*Problem requirements*: From the records below, copy out exactly the lines from the one containing "(** The tasks" to the one containing "apply Hcov in", both included. Add nothing else.
##### Given data #####
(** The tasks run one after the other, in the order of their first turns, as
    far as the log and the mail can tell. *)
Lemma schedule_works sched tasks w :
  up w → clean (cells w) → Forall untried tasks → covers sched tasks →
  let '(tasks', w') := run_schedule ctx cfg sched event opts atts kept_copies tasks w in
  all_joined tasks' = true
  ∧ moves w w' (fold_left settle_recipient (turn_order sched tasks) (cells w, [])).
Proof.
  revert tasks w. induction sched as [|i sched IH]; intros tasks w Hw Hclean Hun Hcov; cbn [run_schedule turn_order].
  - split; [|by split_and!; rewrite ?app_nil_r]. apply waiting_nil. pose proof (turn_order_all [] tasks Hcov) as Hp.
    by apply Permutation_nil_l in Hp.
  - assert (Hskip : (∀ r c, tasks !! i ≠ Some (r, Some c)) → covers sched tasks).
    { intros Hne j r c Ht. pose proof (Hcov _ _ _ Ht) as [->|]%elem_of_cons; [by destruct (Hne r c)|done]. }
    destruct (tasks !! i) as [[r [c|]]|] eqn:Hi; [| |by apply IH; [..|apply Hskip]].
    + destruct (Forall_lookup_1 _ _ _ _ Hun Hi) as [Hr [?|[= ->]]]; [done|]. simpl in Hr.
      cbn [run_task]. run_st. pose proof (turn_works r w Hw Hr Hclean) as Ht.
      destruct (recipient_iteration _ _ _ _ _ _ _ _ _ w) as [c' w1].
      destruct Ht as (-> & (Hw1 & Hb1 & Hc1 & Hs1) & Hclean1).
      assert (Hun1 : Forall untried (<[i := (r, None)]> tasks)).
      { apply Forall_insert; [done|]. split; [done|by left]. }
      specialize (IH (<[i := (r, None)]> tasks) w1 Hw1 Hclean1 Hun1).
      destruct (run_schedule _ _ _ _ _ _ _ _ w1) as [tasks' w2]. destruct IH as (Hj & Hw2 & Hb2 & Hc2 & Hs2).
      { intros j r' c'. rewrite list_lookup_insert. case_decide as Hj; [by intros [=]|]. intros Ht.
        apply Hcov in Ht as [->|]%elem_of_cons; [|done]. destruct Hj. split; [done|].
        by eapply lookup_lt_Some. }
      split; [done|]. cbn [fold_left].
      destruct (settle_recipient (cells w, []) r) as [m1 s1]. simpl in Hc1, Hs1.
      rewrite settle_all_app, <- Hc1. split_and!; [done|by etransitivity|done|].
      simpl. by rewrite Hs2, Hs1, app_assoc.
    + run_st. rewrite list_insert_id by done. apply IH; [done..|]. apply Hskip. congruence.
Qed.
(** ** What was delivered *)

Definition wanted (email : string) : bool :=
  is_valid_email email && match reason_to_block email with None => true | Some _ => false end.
#####
##### Given data #####
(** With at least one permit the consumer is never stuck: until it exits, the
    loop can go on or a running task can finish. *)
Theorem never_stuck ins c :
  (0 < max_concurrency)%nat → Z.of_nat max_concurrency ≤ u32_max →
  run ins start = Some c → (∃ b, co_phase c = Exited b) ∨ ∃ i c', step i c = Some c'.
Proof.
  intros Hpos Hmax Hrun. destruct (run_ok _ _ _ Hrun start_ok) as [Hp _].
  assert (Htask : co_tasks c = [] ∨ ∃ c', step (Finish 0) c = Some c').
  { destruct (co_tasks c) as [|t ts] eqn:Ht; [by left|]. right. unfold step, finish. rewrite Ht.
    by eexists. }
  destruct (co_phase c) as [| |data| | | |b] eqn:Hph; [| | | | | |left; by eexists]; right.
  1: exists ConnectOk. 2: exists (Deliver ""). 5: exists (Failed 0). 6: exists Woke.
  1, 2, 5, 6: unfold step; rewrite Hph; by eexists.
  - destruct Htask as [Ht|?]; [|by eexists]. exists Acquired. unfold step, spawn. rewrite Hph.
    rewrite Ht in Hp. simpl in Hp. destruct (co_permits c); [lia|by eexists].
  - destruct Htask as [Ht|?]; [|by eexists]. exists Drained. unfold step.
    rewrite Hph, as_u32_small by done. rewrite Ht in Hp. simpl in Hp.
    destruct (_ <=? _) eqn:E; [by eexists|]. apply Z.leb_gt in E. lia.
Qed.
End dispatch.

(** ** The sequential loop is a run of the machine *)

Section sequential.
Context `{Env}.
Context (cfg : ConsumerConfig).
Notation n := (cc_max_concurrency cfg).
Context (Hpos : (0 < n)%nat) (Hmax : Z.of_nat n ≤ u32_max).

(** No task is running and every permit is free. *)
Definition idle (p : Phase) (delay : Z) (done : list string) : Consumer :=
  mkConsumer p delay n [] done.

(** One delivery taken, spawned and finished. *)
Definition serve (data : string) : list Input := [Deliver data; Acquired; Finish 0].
#####
*Answer*:
(** The tasks run one after the other, in the order of their first turns, as
    far as the log and the mail can tell. *)
Lemma schedule_works sched tasks w :
  up w → clean (cells w) → Forall untried tasks → covers sched tasks →
  let '(tasks', w') := run_schedule ctx cfg sched event opts atts kept_copies tasks w in
  all_joined tasks' = true
  ∧ moves w w' (fold_left settle_recipient (turn_order sched tasks) (cells w, [])).
Proof.
  revert tasks w. induction sched as [|i sched IH]; intros tasks w Hw Hclean Hun Hcov; cbn [run_schedule turn_order].
  - split; [|by split_and!; rewrite ?app_nil_r]. apply waiting_nil. pose proof (turn_order_all [] tasks Hcov) as Hp.
    by apply Permutation_nil_l in Hp.
  - assert (Hskip : (∀ r c, tasks !! i ≠ Some (r, Some c)) → covers sched tasks).
    { intros Hne j r c Ht. pose proof (Hcov _ _ _ Ht) as [->|]%elem_of_cons; [by destruct (Hne r c)|done]. }
    destruct (tasks !! i) as [[r [c|]]|] eqn:Hi; [| |by apply IH; [..|apply Hskip]].
    + destruct (Forall_lookup_1 _ _ _ _ Hun Hi) as [Hr [?|[= ->]]]; [done|]. simpl in Hr.
      cbn [run_task]. run_st. pose proof (turn_works r w Hw Hr Hclean) as Ht.
      destruct (recipient_iteration _ _ _ _ _ _ _ _ _ w) as [c' w1].
      destruct Ht as (-> & (Hw1 & Hb1 & Hc1 & Hs1) & Hclean1).
      assert (Hun1 : Forall untried (<[i := (r, None)]> tasks)).
      { apply Forall_insert; [done|]. split; [done|by left]. }
      specialize (IH (<[i := (r, None)]> tasks) w1 Hw1 Hclean1 Hun1).
      destruct (run_schedule _ _ _ _ _ _ _ _ w1) as [tasks' w2]. destruct IH as (Hj & Hw2 & Hb2 & Hc2 & Hs2).
      { intros j r' c'. rewrite list_lookup_insert. case_decide as Hj; [by intros [=]|]. intros Ht.
        apply Hcov in Ht as [->|]%elem_of_cons; [|done]. destruct Hj. split; [done|].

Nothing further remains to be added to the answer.